A Paixão de Cristo de Mel Gibson é um dos filmes mais cabotinos que já tentei ver (digo tentei porque aquilo é impossível de ver). O filme é ideologicamente retrógrado. É um verdadeiro retrocesso porque justifica a mensagem Cristã da pior forma: apelando, simplesmente, ao terror e à compaixão. Era assim que a Idade Média via Deus com um misto de culpabilidade, compaixão e terror; mas não pode ser esta a forma de, no século XXI, justificarmos o cristianismo.

Prefiro mil vezes A Paixão de Cristo de Martin Scorsese e a dimensão humana e céptica que está por detrás da sua Santidade. Scorsese coloca-nos no lugar de Jesus. Gibson limita-se a despertar um mórbido sentimento de horror e comiseração. É certo que o filme de Scorsese foi recebido como herético por se fundar nos Evangelhos Apócrifos, mas é, de longe, muito mais pertinente e faz muito mais pela mensagem Cristã do que a visão reaccionária e retrógrada de Gibson, supostamente baseada nos evangelhos oficiais.

Mel Gibson é um pornógrafo da violência.

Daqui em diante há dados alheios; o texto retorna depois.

(** No bit of the table has more sources than the phase allows. *)
Definition small_table (op : Operation) : Prop := exists es, lut_wf program op es /\ Forall (fun e => _numSources e <= maxLutSources)%nat es.

(** What operation [op0] at [i] has become *)
Record packed (i : nat) (op0 op : Operation) : Prop := mk_packed {
  pd_packs : packs i op;
  pd_dst : _dst op = _dst op0;
  pd_value : forall σ, kept program l i σ -> opValue program σ op = opValue program σ op0;
  pd_small : op = op0 \/ small_table op }.

(** A register that operation [i] reads by now is not defined by operation [i]. *)
Lemma packed_before i op0 op definitionMap r p : l !! i = Some op0 -> packed i (_operation op0) op -> tracks program l packs (S i) definitionMap -> SrcRegister (mkAccessedRegister r) ∈ _src op -> definitionMap !! r = Some p -> (p < i)%nat.
Proof.
  intros Hi Hop Htr Hr Hp. destruct (Htr r p Hp) as (Hlt & _ & op' & Hop' & Hlo & _). destruct (decide (p = i)) as [->|]; [exfalso|lia]. rewrite Hi in Hop'. injection Hop' as <-.
  destruct (ps_reads _ _ (pd_packs _ _ _ Hop) _ Hr) as (j & opj & Hj & Hopj & Hrj). apply (source_kept program l Hsa j i opj op0 r Hopj Hi Hj Hrj). rewrite (local_op_writes program op0 r Hlo). by left.
Qed.

(** One combination *)
Lemma packed_step i op0 op sel r prev p : l !! i = Some op0 -> packed i (_operation op0) op -> _src op !! sel = Some (SrcRegister (mkAccessedRegister r)) -> (p < i)%nat ->
  packs p prev -> OperationUsesOnlyLocalSrcReg program prev = Ok true -> _dst prev = [DstRegister (mkAccessedRegister r)] -> (forall σ, kept program l i σ -> opValue program σ prev = Some (σ r)) ->
  exists b op', CombineLuts program op prev sel maxLutSources = Ok (b, op') /\ (b = true -> packed i (_operation op0) op').
Proof.
  intros Hi [[[Hopd (w & Hw & Hlow) Hbits Hc] Hrd Hloc] Hdst Hval _] Hsel Hlt [[Hpopd (wp & Hpw & Hplow) Hpbits Hpc] Hprd _] Hlocal Hpdst Hpval.
  assert (Hcomb : combinable program op prev sel w wp r) by (constructor; by split_and? || done).
  destruct (CombineLuts_sound program op prev sel maxLutSources w wp r Hcomb) as (b & op' & -> & Hres). exists b, op'. split; [done|]. intros ->. destruct Hres as (Hv & Hd' & Hs' & es' & Hwf' & Hin' & Hsmall).
  pose proof (lut_opcode _ _ _ Hwf') as Ho'. split; [split|congruence| |right; by exists es'].
  - split; [right; unfold isLut; by rewrite Ho'| |unfold source_bits; by rewrite Ho'|by rewrite Ho']. exists (length es'). split; [apply Hwf'|]. unfold lowerable. by rewrite Ho'.
  - intros x Hx. destruct (Hs' x Hx) as [Hx'|Hx']; [by apply Hrd|]. destruct (Hprd x Hx') as (j & opj & Hj & Hopj & Hxj). exists j, opj. split; [lia|done].
  - intros opk Hk Hl. apply onlyLocal_iff. intros x Hx. pose proof (proj1 (onlyLocal_iff _) (Hloc opk Hk Hl)) as Hop. pose proof (proj1 (onlyLocal_iff _) Hlocal) as Hprev. destruct (Hs' x Hx) as [Hx'|Hx']; [by apply Hop|by apply Hprev].
  - intros σ Hσ. rewrite Hv; [by apply Hval|]. unfold linked. rewrite (Hpval σ Hσ). f_equal. pose proof (Hpval σ Hσ) as Hpv. unfold opValue in Hpv. rewrite Hpw in Hpv. destruct (opInt program σ prev) as [z|]; [|done]. injection Hpv as <-. symmetry. apply Z.mod_mod. lia.
Qed.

Espanta-me como a Igreja admira a sua visão sado-masoquista. Dá a impressão que, desde que embrulhada num contexto bíblico, a violência gratuita está justificada. Porque é que a simples sugestão de uma cena de sexo num filme anónimo pode ser tão escandalosa e aquelas cenas de meia hora de flagelação do Cristo de Gibson são consideradas imaculadas?

Mas às vezes a coisa corre mal. O S. é meu amigo e um dia destes contou-me esta interessante história que se passou com o filho. Conta-me o S. que o professor de moral da turma do filho teve um destes dias a ideia peregrina de passar o filme do Gibson nas aulas, em vários capítulos para ser mais emocionante... Mas parece que o resultado não foi bem aquele de que senhor estava à espera. Metade da turma, conta-me o S., vira a cara para o lado ou simplesmente recusa-se a ver o filme. E a outra parte vê o filme de uma perspectiva que, de certezinha, não era aquela que o professor esperava. Na última aula, ia a meio o flagelo, quando grita um aluno do fundo da sala:
- Eh malta, não percam esta cena, é espectacular, o gajo agora vai-lhe dar com um cacete ainda maior… É sangue por todo lado...

Ou seja, os alunos estão a ver o filme como vêm qualquer vulgar filme de «artes marciais», de perseguições de automóveis ou de sanguinárias batalhas de Power Rangers no espaço. O que admiram é, simplesmente a crueza da violência em todo o seu esplendor. Parece que em vez do filme formar os alunos piedosos e bons cristãos de que o professor estava à espera, está é a formar verdadeiros cultores da violência gratuita. Eles apreciam os golpes como se fossem poemas, admiram mais a brutalidade do soldado romano que o sofrimento de Jesus. Em vez de sentirem pena e compaixão, aplaudem, isso sim, os esguichos de sangue a jorrarem no écran… Um filme destes é perigoso até do ponto de vista dos seus próprios objectivos. Gibson passou os limites do decoro. E é por isso que eu receio que a anedota se torne realidade: que o seu próximo filme seja mesmo a descrição detalhada durante três horas dos últimos dois minutos da vida de Joana D`Arc a arder na fogueira, santa agonia, valha-nos Deus que bem pode…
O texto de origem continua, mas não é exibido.